Repórter: Patrícia Gomes – RNA/Florianópolis

[dropcap]O[/dropcap] projeto de reversão da cidadania catarinense concedida ao ex-presidente Luiz Inácio Lula da Silva e a sua prisão no âmbito da operação Lava Jato catalisaram os debates da tarde desta terça-feira (10) da Assembleia Legislativa.

“Esperava que fosse votado na Comissão de Constituição e Justiça (CCJ) o projeto que revoga o título de cidadão honorário ao ex-presidente Lula, hoje condenado e preso. Se uniu ao Sarney, o grande fantasma, a Renan Calheiros, Collor, todos os corruptos que havia ele chamou para dividir o governo”, afirmou Maurício Eskudlark (PR), vice-líder do governo.

Para Eskudlark, Lula teve a oportunidade de mudar a história do Brasil e não o fez. “As obras superfaturadas na Venezuela, Cuba e em outros países poderiam ter sido feitas em Santa Catarina, com a duplicação a BR-470, da BR-280 e da BR-282, por isso vejo constrangimento do cidadão ao saber que aquele preso tem o título de cidadão catarinense”, ponderou o deputado.

Dirceu Dresch (PT) e Luciane Carminatti (PT) reagiram. “Lamento ouvir isso de uma figura que já foi diretor-geral da Polícia Civil. Querem tirar Lula da eleição, mas lutei quase 40 anos pela justiça, queremos um Judiciário que cumpra a Constituição, tem mais duas instâncias para recursos, o STJ e o STF para discutir o mérito.

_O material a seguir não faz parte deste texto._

(** C26: a tune command line makes exactly one call of the library, with the duration, the bounded
    priority and the resources it says, and prints the handle. *)
Theorem tune_command_line `{HashOrder} (answer : ApiCall -> Z) (fill : string -> list Z -> list Z) (k : nat)
    (stdin : list string) (junk : list Z) (d p n : Z) (l : list Res) (w : list ApiCall) :
  (d = -1 \/ 0 < d) -> in_s 32 d -> p <> -1 -> in_s 32 p -> 0 < n -> in_s 32 n ->
  Forall res_ok l -> NoDup l.*1 -> Z.of_nat (length l) <= n ->
  exists l' out, (l' ≡ₚ l) /\
    let call := CallTune d (Z.max REQ_PRIORITY_HIGH (Z.min REQ_PRIORITY_LOW p)) (Z.of_nat (length l)) (map sys_resource l') in
    main (recorder answer fill) k stdin junk ["--tune"; "--duration"; to_string d; "--priority"; to_string p; "--num"; to_string n;
       "--res"; show_resources l] w [] = Ok (inl (Some 0), w ++ [call], out) /\
    last out = Some (if answer call =? -1 then "Failed to send Tune Request"
                     else "Handle Received from Server is: " +:+ to_string (answer call)).
Proof.
  intros Hd Hd32 Hp Hp32 Hn Hn32 Hok Hnd Hl. destruct (parseResources_shown l Hok Hnd) as (l' & El & Hperm). exists l'.
  set (call := CallTune _ _ _ _). unfold main.
  set (os := getopt_long _ _ _).
  assert (os = [mkOpt "t" None; mkOpt "d" (Some (to_string d)); mkOpt "p" (Some (to_string p)); mkOpt "n" (Some (to_string n));
                mkOpt "l" (Some (show_resources l))]) as -> by reflexivity.
  assert (option_loop [mkOpt "t" None; mkOpt "d" (Some (to_string d)); mkOpt "p" (Some (to_string p)); mkOpt "n" (Some (to_string n));
    mkOpt "l" (Some (show_resources l))] Args_init = inl (mkArgs (Some REQ_RESOURCE_TUNING) (-1) d p n (Some (show_resources l)) None None false)) as ->.
  { cbn -[stoi]. rewrite (stoi_to_string 10 d) by (tauto || done).
    cbn -[stoi]. rewrite (stoi_to_string 10 p) by (tauto || done). cbn -[stoi]. by rewrite (stoi_to_string 10 n) by (tauto || done). }
  cbn [ar_persistent]. unfold dispatch. cbn [ar_requestType ar_duration ar_priority ar_numResources ar_resources].
  rewrite bool_decide_false by done. replace (_ || _) with false by lia. cbn [default from_option].
  assert (length l' = length l) as Hlen by (by rewrite Hperm).
  destruct (sendTuneRequest_run answer fill d p n (show_resources l) l' w [] ltac:(lia) Hn32 El ltac:(lia)) as (out & E & Ho).
  rewrite Hlen in E, Ho. exists out. split; [done|]. split; [|exact Ho].
  erewrite bind_run; [reflexivity|]. erewrite bind_run; [reflexivity|exact E].
Qed.
Lemma tune_command_line_witness : exists l' out, (l' ≡ₚ [(196608, (0, [700]))]) /\
  let call := CallTune 5000 0 1 (map sys_resource l') in
  @main _ (recorder (fun _ => 7) (fun _ b => b)) sorted_hash_order 0 [] [] ["--tune"; "--duration"; "5000"; "--priority"; "0"; "--num"; "1";
    "--res"; "196608#0:700"] [] [] = Ok (inl (Some 0), [call], out) /\ last out = Some "Handle Received from Server is: 7".
Proof.
  destruct (@tune_command_line sorted_hash_order (fun _ => 7) (fun _ b => b) 0 [] [] 5000 0 1 [(196608, (0, [700]))] []) as (l' & out & Hp & E & Ho);
    [lia|unfold in_s; lia|lia|unfold in_s; lia|lia|unfold in_s; lia|by repeat constructor|apply NoDup_singleton|cbn; lia|].
  exists l', out. split; [exact Hp|]. split; [exact E|exact Ho].
Defined.

(** C27: every call the client makes is sound, whatever its command line and its input: a duration is
    positive or -1, a handle is positive, the priority is one of the two, and the count is
    that of the list; and outside the persistent mode there is at most one call. *)
Theorem client_calls `{HashOrder} (answer : ApiCall -> Z) (fill : string -> list Z -> list Z) (n : nat)
    (stdin : list string) (junk : list Z) (argv : list string) r cs out :
  main (recorder answer fill) n stdin junk argv [] [] = Ok (r, cs, out) ->
  Forall sound_call cs /\
  match option_loop (getopt_long shortPrompts longPrompts argv) Args_init with
  | inl a => (length cs <= if ar_persistent a then n else 1)%nat
  | inr _ => cs = []
  end.
Proof.
  unfold main. destruct (option_loop _ _) as [a|e] eqn:Ea; [|by intros [= <- <- <-]].
  assert (in_s 32 (ar_numResources a)) as Hr by (eapply option_loop_range; [|exact Ea]; unfold in_s; cbn; lia).
  intros E. assert (makes (if ar_persistent a then n else 1) (if ar_persistent a then
      ended ← startPersistentMode (recorder answer fill) n stdin; mret (if (ended : bool) then Some 0 else None)
    else rc ← dispatch (recorder answer fill) junk a; mret (Some rc))) as Hm.
  { destruct (ar_persistent a); (apply makes_then; [|intros; apply makes_ret]); [apply makes_persistent|by apply makes_dispatch]. }
  by destruct (Hm _ _ _ _ _ E) as (cs' & -> & Hs & Hl).
Qed.
Lemma client_calls_witness : Forall sound_call [CallUntune 7] /\ (length [CallUntune 7] <= 1)%nat.
Proof.
  exact (@client_calls sorted_hash_order (fun _ => 0) (fun _ b => b) 0 [] [] ["-u"; "--handle=7"] (inl (Some 0)) [CallUntune 7]
    ["Untune Request Successfully Submitted"] eq_refl).
Defined.

(** The persistent mode.  A tune command whose duration is a number is refused, for want of a
    colon in it, and calls nothing: no command as documented is ever sent.  A number that cannot be
    read ends the program.  And at the end of its input the loop goes on for ever. *)
Theorem persistent_mode {W : Type} (api : Api W) `{HashOrder} (line : string) (w : W) (out : list string) :
  (forall d p k res, split_on " "%char line = ["tune"; to_string d; p; k; res] ->
     processCommands api line w out =
     Ok (inl true, w, out ++ ["Invalid tune request"; tune_usage'; "Example: tune 4000 3 2 1:1,2:2"])) /\
  (forall h e rest n, split_on " "%char line = ["untune"; h] -> stoi 10 h = inr e ->
     startPersistentMode api (S n) (line :: rest) w out = Ok (inr e, w, out)) /\
  (forall n, startPersistentMode api n [] w out = Ok (inl false, w, out)).
Proof.
  assert (forall cmd args, split_on " "%char line = cmd :: args -> args <> [] ->
    processCommands api line = (_ ← (if String.eqb cmd "tune" then tune_command api args else if String.eqb cmd "untune" then untune_command api args
        else if String.eqb cmd "retune" then retune_command api args else print "Invalid command"); mret true)) as Hcmd.
  { intros cmd args E Hne. unfold processCommands. rewrite E.
    destruct (String.eqb_spec line "") as [->|]; [done|]. destruct (String.eqb_spec line "exit") as [->|]; [by injection E as <- <-|].
    destruct (String.eqb_spec line "stop") as [->|]; [by injection E as <- <-|].
    destruct (String.eqb_spec line "help") as [->|]; [by injection E as <- <-|]. done. }
  split_and!.
  - intros d p k res E. rewrite (Hcmd _ _ E) by done. change (String.eqb "tune" "tune") with true. cbn iota.
    unfold tune_command. rewrite (index_none ":") by (by apply to_string_lacks). erewrite bind_run by apply prints_run. reflexivity.
  - intros h e rest n E Eh. cbn [startPersistentMode]. rewrite (Hcmd _ _ E) by done. unfold untune_command.
    change (String.eqb "untune" "tune") with false. change (String.eqb "untune" "untune") with true. cbn iota.
    unfold mbind, cli_bind, throwing. by rewrite Eh.
  - intros n. revert w out. induction n as [|n IH]; intros w out; [done|]. cbn [startPersistentMode]. erewrite bind_run by reflexivity. apply IH.
Qed.
Lemma persistent_mode_witness :
  @processCommands _ (recorder (fun _ => 7) (fun _ b => b)) sorted_hash_order "tune 4000 3 2 1:1,2:2" [] [] =
  Ok (inl true, [], ["Invalid tune request"; tune_usage'; "Example: tune 4000 3 2 1:1,2:2"]).
Proof.
  exact (proj1 (@persistent_mode _ (recorder (fun _ => 7) (fun _ b => b)) sorted_hash_order "tune 4000 3 2 1:1,2:2" [] []) 4000 "3" "2" "1:1,2:2" eq_refl).
Defined.
(** The cases of the [switch] in [typeLog], in their order, in five parts. *)
Definition server_messages (type : CommonMessageTypes) : option MessageSpec :=
  match type with
  | NOTIFY_MODULE_ENABLED =>
    Some (mkSpec LOG_INFO "RESTUNE_COMPONENT_REGISTRY" (Template
      "Module: [%s] is Enabled, Proceeding with Initialization"))
  | NOTIFY_MODULE_NOT_ENABLED =>
    Some (mkSpec LOG_ERR "RESTUNE_REQUEST_DECODE" (Template
      "Module: [%s] is Not Enabled, Dropping Request"))
  | FILE_OPEN_FAILED =>
    Some (mkSpec LOG_ERR "URM_AUX_ROUTINE" (Template
      "Failed to open file: %s, Error: %s"))
  | FILE_READ_FAILED =>
    Some (mkSpec LOG_ERR "URM_AUX_ROUTINE" (Template
      "Failed to read from file: %s, Error: %s"))
  | FILE_WRITE_FAILED =>
    Some (mkSpec LOG_ERR "URM_AUX_ROUTINE" (Template
      "Failed to write to file: %s, Error: %s"))
  | SYSTEM_THREAD_CREATION_FAILURE =>
    Some (mkSpec LOG_ERR "RESTUNE_SYSTEM_ERROR" (Template
      "[%s] thread could not be created, Error: %s"))
  | LISTENER_THREAD_CREATION_SUCCESS =>
    Some (mkSpec LOG_INFO "URM_SERVER_INIT" (Text
      "Listener Thread Successfully Created, Server ready for Requests"))
  | LISTENER_THREAD_CREATION_FAILURE =>
    Some (mkSpec LOG_ERR "URM_SERVER_INIT" (Text
      "Listener Thread Creation Failed, Aborting Initialization"))
  | CLIENT_ALLOCATION_FAILURE =>
    Some (mkSpec LOG_ERR "RESTUNE_CLIENT_DATA_MANAGER" (Template
      "Memory allocation for Client: [PID: %d, TID: %d]. Failed with Error: %s"))
  | PROPERTY_RETRIEVAL_FAILED =>
    Some (mkSpec LOG_ERR "URM_SERVER_INIT" (Text
      "Failed to Fetch Properties, Boot Configs. URM Initialization Failed."))
  | META_CONF_FETCH_FAILED =>
    Some (mkSpec LOG_ERR "URM_SERVER_INIT" (Text
      "Failed to Fetch Meta Configs, URM Initialization Failed."))
  | META_CONFIG_PARSE_FAILURE =>
    Some (mkSpec LOG_ERR "URM_SERVER_INIT" (Template
      "Fetch Meta Configs failed, with Error %s"))
  | THREAD_POOL_CREATION_FAILURE =>
    Some (mkSpec LOG_ERR "URM_SERVER_INIT" (Template
      "Failed to create Thread Pool. Error: %s"))
  | THREAD_POOL_INIT_FAILURE =>
    Some (mkSpec LOG_ERR "RESTUNE_THREAD_POOL" (Template
      "Could Not Initialize Thread Pool. Error: %s"))
  | THREAD_POOL_THREAD_ALLOCATION_FAILURE =>
    Some (mkSpec LOG_ERR "RESTUNE_THREAD_POOL" (Template
      "Failed to allocate Memory for ThreadNode. Error: %s"))
  | THREAD_POOL_THREAD_CREATION_FAILURE =>
    Some (mkSpec LOG_ERR "RESTUNE_THREAD_POOL" (Template
      "Failed to create New thread, call to std::thread Failed. Error: %s"))
  | THREAD_POOL_THREAD_TERMINATED =>
    Some (mkSpec LOG_ERR "RESTUNE_THREAD_POOL" (Template
      "Thread Terminated with Error: %s"))
  | THREAD_POOL_ENQUEUE_TASK_FAILURE =>
    Some (mkSpec LOG_ERR "RESTUNE_THREAD_POOL" (Template
      "Task Submisission failed with Error: %s"))
  | THREAD_POOL_FULL_ALERT =>
    Some (mkSpec LOG_ERR "RESTUNE_THREAD_POOL" (Text
      "ThreadPool is full, Task Submission Failed"))
  | TIMER_START_FAILURE =>
    Some (mkSpec LOG_ERR "URM_COCO_TABLE" (Template
      "Failed to start Timer for Request [%ld], Dropping Request."))
  | NOTIFY_RESOURCE_TUNER_INIT_START =>
    Some (mkSpec LOG_INFO "URM_SERVER_INIT" (Template
      "Starting URM, PID = [%d]"))
  | _ => None
  end.
Definition init_messages (type : CommonMessageTypes) : option MessageSpec :=
  match type with
  | NOTIFY_CURRENT_TARGET_NAME =>
    Some (mkSpec LOG_INFO "URM_SERVER_INIT" (Template
      "Detected Target: [%s]"))
  | PULSE_MONITOR_INIT_FAILED =>
    Some (mkSpec LOG_ERR "URM_SERVER_INIT" (Text
      "Pulse Monitor Could not be started, Aborting Initialization."))
  | GARBAGE_COLLECTOR_INIT_FAILED =>
    Some (mkSpec LOG_ERR "URM_SERVER_INIT" (Text
      "Client Garbage Collector Could not be started, Aborting Initialization."))
  | MEMORY_POOL_INVALID_BLOCK_SIZE =>
    Some (mkSpec LOG_ERR "RESTUNE_MEMORY_POOL" (Template
      "Invalid block Size Provided [size = %d bytes.]"))
  | MEMORY_POOL_BLOCK_RETRIEVAL_FAILURE =>
    Some (mkSpec LOG_ERR "RESTUNE_MEMORY_POOL" (Template
      "No Free Blocks of Requested Size Available [size = %d bytes.]"))
  | MEMORY_POOL_ALLOCATION_FAILURE =>
    Some (mkSpec LOG_ERR "RESTUNE_MEMORY_POOL" (Template
      "Insufficient Memory to Allocate Desired Number of Blocks[Requested Size = %d bytes, Requested Count = %d, Allocated Count = %d.]"))
  | MODULE_INIT_FAILED =>
    Some (mkSpec LOG_ERR "URM_SERVER_INIT" (Template
      "Failed to Initialize Module: %s, Aborting Server Startup."))
  | NOTIFY_EXTENSIONS_LIB_NOT_PRESENT =>
    Some (mkSpec LOG_INFO "URM_SERVER_INIT" (Text
      "Extension library not present at expected path — ignoring"))
  | NOTIFY_EXTENSIONS_LOAD_FAILED =>
    Some (mkSpec LOG_ERR "URM_SERVER_INIT" (Template
      "Error loading extension lib: [%s], Error: [%s]"))
  | NOTIFY_EXTENSIONS_LIB_LOADED_SUCCESS =>
    Some (mkSpec LOG_INFO "URM_SERVER_INIT" (Template
      "Successfully Loaded: [%d] extension plugins"))
  | NOTIFY_COCO_TABLE_INSERT_START =>
    Some (mkSpec LOG_DEBUG "URM_COCO_TABLE" (Template
      "Inserting in CocoTable: Request Handle: [%ld]"))
  | NOTIFY_COCO_TABLE_INSERT_SUCCESS =>
    Some (mkSpec LOG_DEBUG "URM_COCO_TABLE" (Template
      "Request Handle: [%ld] Successfully inserted in CocoTable"))
  | NOTIFY_COCO_TABLE_UPDATE_START =>
    Some (mkSpec LOG_DEBUG "URM_COCO_TABLE" (Template
      "Updating Request Handle: [%ld], to New Duration: [%ld]"))
  | NOTIFY_COCO_TABLE_REMOVAL_START =>
    Some (mkSpec LOG_DEBUG "URM_COCO_TABLE" (Template
      "Request cleanup for Request Handle: [%ld] initiated"))
  | NOTIFY_COCO_TABLE_REQUEST_EXPIRY =>
    Some (mkSpec LOG_DEBUG "URM_COCO_TABLE" (Template
      "Timer over for Request Handle: [%ld]"))
  | NOTIFY_COCO_TABLE_WRITE =>
    Some (mkSpec LOG_DEBUG "URM_COCO_TABLE" (Template
      "Writing value: [%d], to node [%s]"))
  | REQUEST_MEMORY_ALLOCATION_FAILURE =>
    Some (mkSpec LOG_ERR "URM_REQUEST_ALLOCATION_FAILURE" (Template
      "Memory allocation for Incoming Request. Failed with Error: %s"))
  | REQUEST_MEMORY_ALLOCATION_FAILURE_HANDLE =>
    Some (mkSpec LOG_ERR "URM_SERVER" (Template
      "Memory allocation for Request: [%ld]. Failed with Error: %s"))
  | REQUEST_PARSING_FAILURE =>
    Some (mkSpec LOG_ERR "RESTUNE_REQUEST_PARSING_FAILURE" (Template
      "Request Parsing Failed, Request is Malformed. Error: %s"))
  | ERRNO_LOG =>
    Some (mkSpec LOG_ERR "URM_SYSCALL_FAILURE" (Template
      "Call to %s, Failed with Error: %s"))
  | _ => None
  end.
Definition verifier_messages (type : CommonMessageTypes) : option MessageSpec :=
  match type with
  | CORE_COUNT_EXTRACTION_FAILED =>
    Some (mkSpec LOG_ERR "RESTUNE_TARGET_REGISTRY" (Template
      "Failed to get Online Core Count, Error: %s"))
  | CLUSTER_CPU_LIST_EXTRACTION_FAILED =>
    Some (mkSpec LOG_ERR "RESTUNE_TARGET_REGISTRY" (Template
      "Failed to get the list of CPUs for cluster [%s], Error: %s"))
  | CLUSTER_CPU_CAPACITY_EXTRACTION_FAILED =>
    Some (mkSpec LOG_ERR "RESTUNE_TARGET_REGISTRY" (Template
      "Failed to get the capacity for CPU [%d], Error: %s"))
  | VERIFIER_INVALID_OPCODE =>
    Some (mkSpec LOG_ERR "URM_REQUEST_VERIFIER" (Template
      "Invalid Opcode [0x%08x], Skipping Resource."))
  | VERIFIER_INVALID_DEVICE_MODE =>
    Some (mkSpec LOG_ERR "URM_REQUEST_VERIFIER" (Template
      "Request [%ld], cannot be processed in current Device Mode. Dropping Request."))
  | VERIFIER_INVALID_PERMISSION =>
    Some (mkSpec LOG_ERR "URM_REQUEST_VERIFIER" (Template
      "Permissions for Client [PID: %d, TID: %d] Could not be Fetched, Dropping Request."))
  | VERIFIER_INVALID_PRIORITY =>
    Some (mkSpec LOG_ERR "URM_REQUEST_VERIFIER" (Template
      "Invalid Priority [%d], Dropping Request."))
  | VERIFIER_UNSUPPORTED_SIGNAL_TUNING =>
    Some (mkSpec LOG_ERR "URM_REQUEST_VERIFIER" (Template
      "Specified Signal [0x%08x] is not enabled for provisioning"))
  | VERIFIER_VALUE_OUT_OF_BOUNDS =>
    Some (mkSpec LOG_ERR "URM_REQUEST_VERIFIER" (Template
      "Config Value [%d] does not fall in the Allowed Range for the Resource [0x%08x], Skipping Resource."))
  | VERIFIER_NOT_SUFFICIENT_PERMISSION =>
    Some (mkSpec LOG_ERR "URM_REQUEST_VERIFIER" (Template
      "Permission Check Failed for Resource [0x%08x], Skipping Resource"))
  | VERIFIER_NOT_SUFFICIENT_SIGNAL_ACQ_PERMISSION =>
    Some (mkSpec LOG_ERR "URM_REQUEST_VERIFIER" (Template
      "Permission Check Failed for Signal [0x%08x], Client does not have sufficient Permissions to provision Signal"))
  | VERIFIER_TARGET_CHECK_FAILED =>
    Some (mkSpec LOG_ERR "URM_REQUEST_VERIFIER" (Template
      "Specified Signal [0x%08x] is not enabled for provisioning on this Target"))
  | VERIFIER_CGROUP_NOT_FOUND =>
    Some (mkSpec LOG_ERR "URM_REQUEST_VERIFIER" (Template
      "CGroup with Identifier [%d] does not exist"))
  | VERIFIER_LOGICAL_TO_PHYSICAL_MAPPING_FAILED =>
    Some (mkSpec LOG_ERR "URM_REQUEST_VERIFIER" (Template
      "Logical to Physical Core / Cluster Mapping for the Resource [0x%08x], Failed. Skipping Resource"))
  | VERIFIER_INVALID_LOGICAL_CORE =>
    Some (mkSpec LOG_ERR "URM_REQUEST_VERIFIER" (Template
      "Invalid Logical Core value: [%d], Skipping Resource"))
  | VERIFIER_INVALID_LOGICAL_CLUSTER =>
    Some (mkSpec LOG_ERR "URM_REQUEST_VERIFIER" (Template
      "Invalid Logical Cluster value: [%d], Skipping Resource"))
  | VERIFIER_NO_VALID_RESOURCES =>
    Some (mkSpec LOG_ERR "URM_REQUEST_VERIFIER" (Template
      "No valid resources remain for Request [%lld] after verification, Dropping Request."))
  | VERIFIER_REQUEST_VALIDATED =>
    Some (mkSpec LOG_INFO "URM_REQUEST_VERIFIER" (Template
      "Request with handle: %lld, Successfully Validated."))
  | VERIFIER_STATUS_FAILURE =>
    Some (mkSpec LOG_ERR "URM_REQUEST_VERIFIER" (Template
      "Verification Failed for Request [%lld], Dropping Request."))
  | NOTIFY_NODE_WRITE =>
    Some (mkSpec LOG_INFO "URM_COCO_TABLE" (Template
      "Writing to Node: [%s], Value: [%d]"))
  | _ => None
  end.
Definition registry_messages (type : CommonMessageTypes) : option MessageSpec :=
  match type with
  | NOTIFY_NODE_WRITE_S =>
    Some (mkSpec LOG_INFO "URM_COCO_TABLE" (Template
      "Writing to Node: [%s], Value: [%s]"))
  | NOTIFY_NODE_RESET =>
    Some (mkSpec LOG_INFO "URM_COCO_TABLE" (Template
      "Resetting Node: [%s], to Value: [%s]"))
  | RATE_LIMITER_RATE_LIMITED =>
    Some (mkSpec LOG_INFO "RESTUNE_RATE_LIMITER" (Template
      "Client TID: [%d] Rate Limited, Dropping Request [%lld]."))
  | YAML_PARSE_ERROR =>
    Some (mkSpec LOG_ERR "RESTUNE_YAML_PARSER" (Template
      "Failed to parse file: %s, Error: %s"))
  | NOTIFY_PARSING_START =>
    Some (mkSpec LOG_INFO "URM_SERVER_INIT" (Template
      "Proceeding with [%s] Config Parsing, Path: [%s]"))
  | NOTIFY_PARSING_SUCCESS =>
    Some (mkSpec LOG_INFO "URM_SERVER_INIT" (Template
      "[%s] Configs successfully parsed"))
  | NOTIFY_PARSING_FAILURE =>
    Some (mkSpec LOG_ERR "URM_SERVER_INIT" (Template
      "[%s] Configs Could not be parsed"))
  | NOTIFY_PARSER_FILE_NOT_FOUND =>
    Some (mkSpec LOG_INFO "URM_SERVER_INIT" (Template
      "[%s] Config Parsing Failed, Expected File: [%s] not found."))
  | LOGICAL_TO_PHYSICAL_MAPPING_GEN_FAILURE =>
    Some (mkSpec LOG_ERR "URM_SERVER_INIT" (Text
      "Reading Physical Core, Cluster LOG_INFO Failed, Server Init Failed"))
  | LOGICAL_TO_PHYSICAL_MAPPING_GEN_SUCCESS =>
    Some (mkSpec LOG_INFO "URM_SERVER_INIT" (Text
      "Logical to Physical Core / Cluster mapping successfully created"))
  | SYSTEM_THREAD_NOT_JOINABLE =>
    Some (mkSpec LOG_ERR "URM_SERVER_TERMINATION" (Template
      "[%s] Thread is not joinable"))
  | RATE_LIMITER_GLOBAL_RATE_LIMIT_HIT =>
    Some (mkSpec LOG_ERR "RESTUNE_RATE_LIMITER" (Template
      "Max Concurrent Requests Count hit, Dropping Request [%ld]"))
  | SIGNAL_REGISTRY_SIGNAL_NOT_FOUND =>
    Some (mkSpec LOG_ERR "RESTUNE_SIGNAL_REGISTRY" (Template
      "Signal with: ID [0x%08x] and Type [0x%08x] not found in the registry. Dropping Request."))
  | SIGNAL_REGISTRY_PARSING_FAILURE =>
    Some (mkSpec LOG_ERR "RESTUNE_SIGNAL_REGISTRY" (Template
      "Signal Parsing Failed with Error: %s"))
  | RESOURCE_REGISTRY_RESOURCE_NOT_FOUND =>
    Some (mkSpec LOG_ERR "RESTUNE_RESOURCE_REGISTRY" (Template
      "Resource ID [0x%08x] not found in the registry"))
  | RESOURCE_REGISTRY_PARSING_FAILURE =>
    Some (mkSpec LOG_ERR "RESTUNE_RESOURCE_REGISTRY" (Template
      "Resource Parsing Failed with Error: %s"))
  | CLIENT_ENTRY_CREATION_FAILURE =>
    Some (mkSpec LOG_ERR "URM_SERVER" (Template
      "Client Tracking Entry could not be created for handle [%ld], Dropping Request."))
  | REQUEST_MANAGER_DUPLICATE_FOUND =>
    Some (mkSpec LOG_ERR "RESTUNE_REQUEST_MANAGER" (Template
      "Duplicate Request found for handle [%ld]. Dropping Request"))
  | REQUEST_MANAGER_REQUEST_NOT_ACTIVE =>
    Some (mkSpec LOG_ERR "RESTUNE_REQUEST_MANAGER" (Template
      "No existing request with handle [%ld] found, Dropping this Request"))
  | EXT_FEATURE_CONFIGS_ELEM_LIB_OPEN_FAILED =>
    Some (mkSpec LOG_ERR "RESTUNE_EXT_FEATURES" (Template
      "Lib with the Path: [%s] could not be opened"))
  | EXT_FEATURE_ROUTINE_NOT_DEFINED =>
    Some (mkSpec LOG_ERR "RESTUNE_EXT_FEATURES" (Template
      "No Routine with the Name: [%s] defined by the lib: [%s]"))
  | _ => None
  end.
Definition other_messages (type : CommonMessageTypes) : option MessageSpec :=
  match type with
  | GENERIC_CALL_FAILURE_LOG =>
    Some (mkSpec LOG_ERR "RESTUNE_ORDERED_QUEUE" (Template
      "Call Failed, Error: %s"))
  | INV_ATTR_VAL =>
    Some (mkSpec LOG_ERR "RESTUNE_CONFIG_PROCESSOR" (Template
      "Encountered Attribute with Invalid Value: Attr [%s], Value: [%s]"))
  | INV_COCO_TBL_INDEX =>
    Some (mkSpec LOG_ERR "URM_COCO_TABLE" (Template
      "Encountered Invalid Coco Indexes for Resource: [0x%08x], Primary Index: [%d], Secondary Index: [%d]"))
  | NOTIFY_RESMODE_REJECT =>
    Some (mkSpec LOG_ERR "URM_COCO_TABLE" (Template
      "Configured Value for Resource: [0x%08x] cannot be applied in current Display Mode: [%d], Skipping."))
  | NOTIFY_CLASSIFIER_PROC_EVENT =>
    Some (mkSpec LOG_DEBUG "CONTEXTUAL_CLASSIFIER" (Template
      "Received event: [%s] for pid: [%d]"))
  | NOTIFY_CLASSIFIER_PROC_IGNORE =>
    Some (mkSpec LOG_DEBUG "CONTEXTUAL_CLASSIFIER" (Template
      "Ignoring black listed pid: [%d]"))
  | NOTIFY_MODEL_PREDICTION =>
    Some (mkSpec LOG_INFO "CONTEXTUAL_CLASSIFIER" (Template
      "Prediction complete. PID: %d, Comm: %s, Class: %s, Probability: %.4f"))
  | SYSTEM_BUS_CONN_FAILED =>
    Some (mkSpec LOG_ERR "RESTUNE_COCO_TABLE" (Template
      "Failed to establish connection with system bus, Error: %s"))
  | _ => None
  end.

Infelizmente no Brasil pós-ditadura temos o primeiro presidente condenado e preso político”, argumentou Dresch.

“No dia 3 de abril, véspera do julgamento do habeas corpus no STF, o general Villas Bôas, comandante do Exército, publicou uma nota com o objetivo de pressionar o STF, isso é extremamente grave para a democracia”, alertou Carminatti, acrescentando que no outro dia (4), por 6 votos a 5, o STF negou o habeas corpus, e no dia seguinte (5) o TRF 4 autorizou a prisão do ex-presidente.

Carminatti concluiu citando uma frase do ministro Ricardo Lewandowski proferida durante o julgamento do habeas corpus de Lula. “Este dia entrará para a história como aquele em que esta Corte decidiu de maneira clara e frontal contra a lei maior”, repetiu a representante de Chapecó.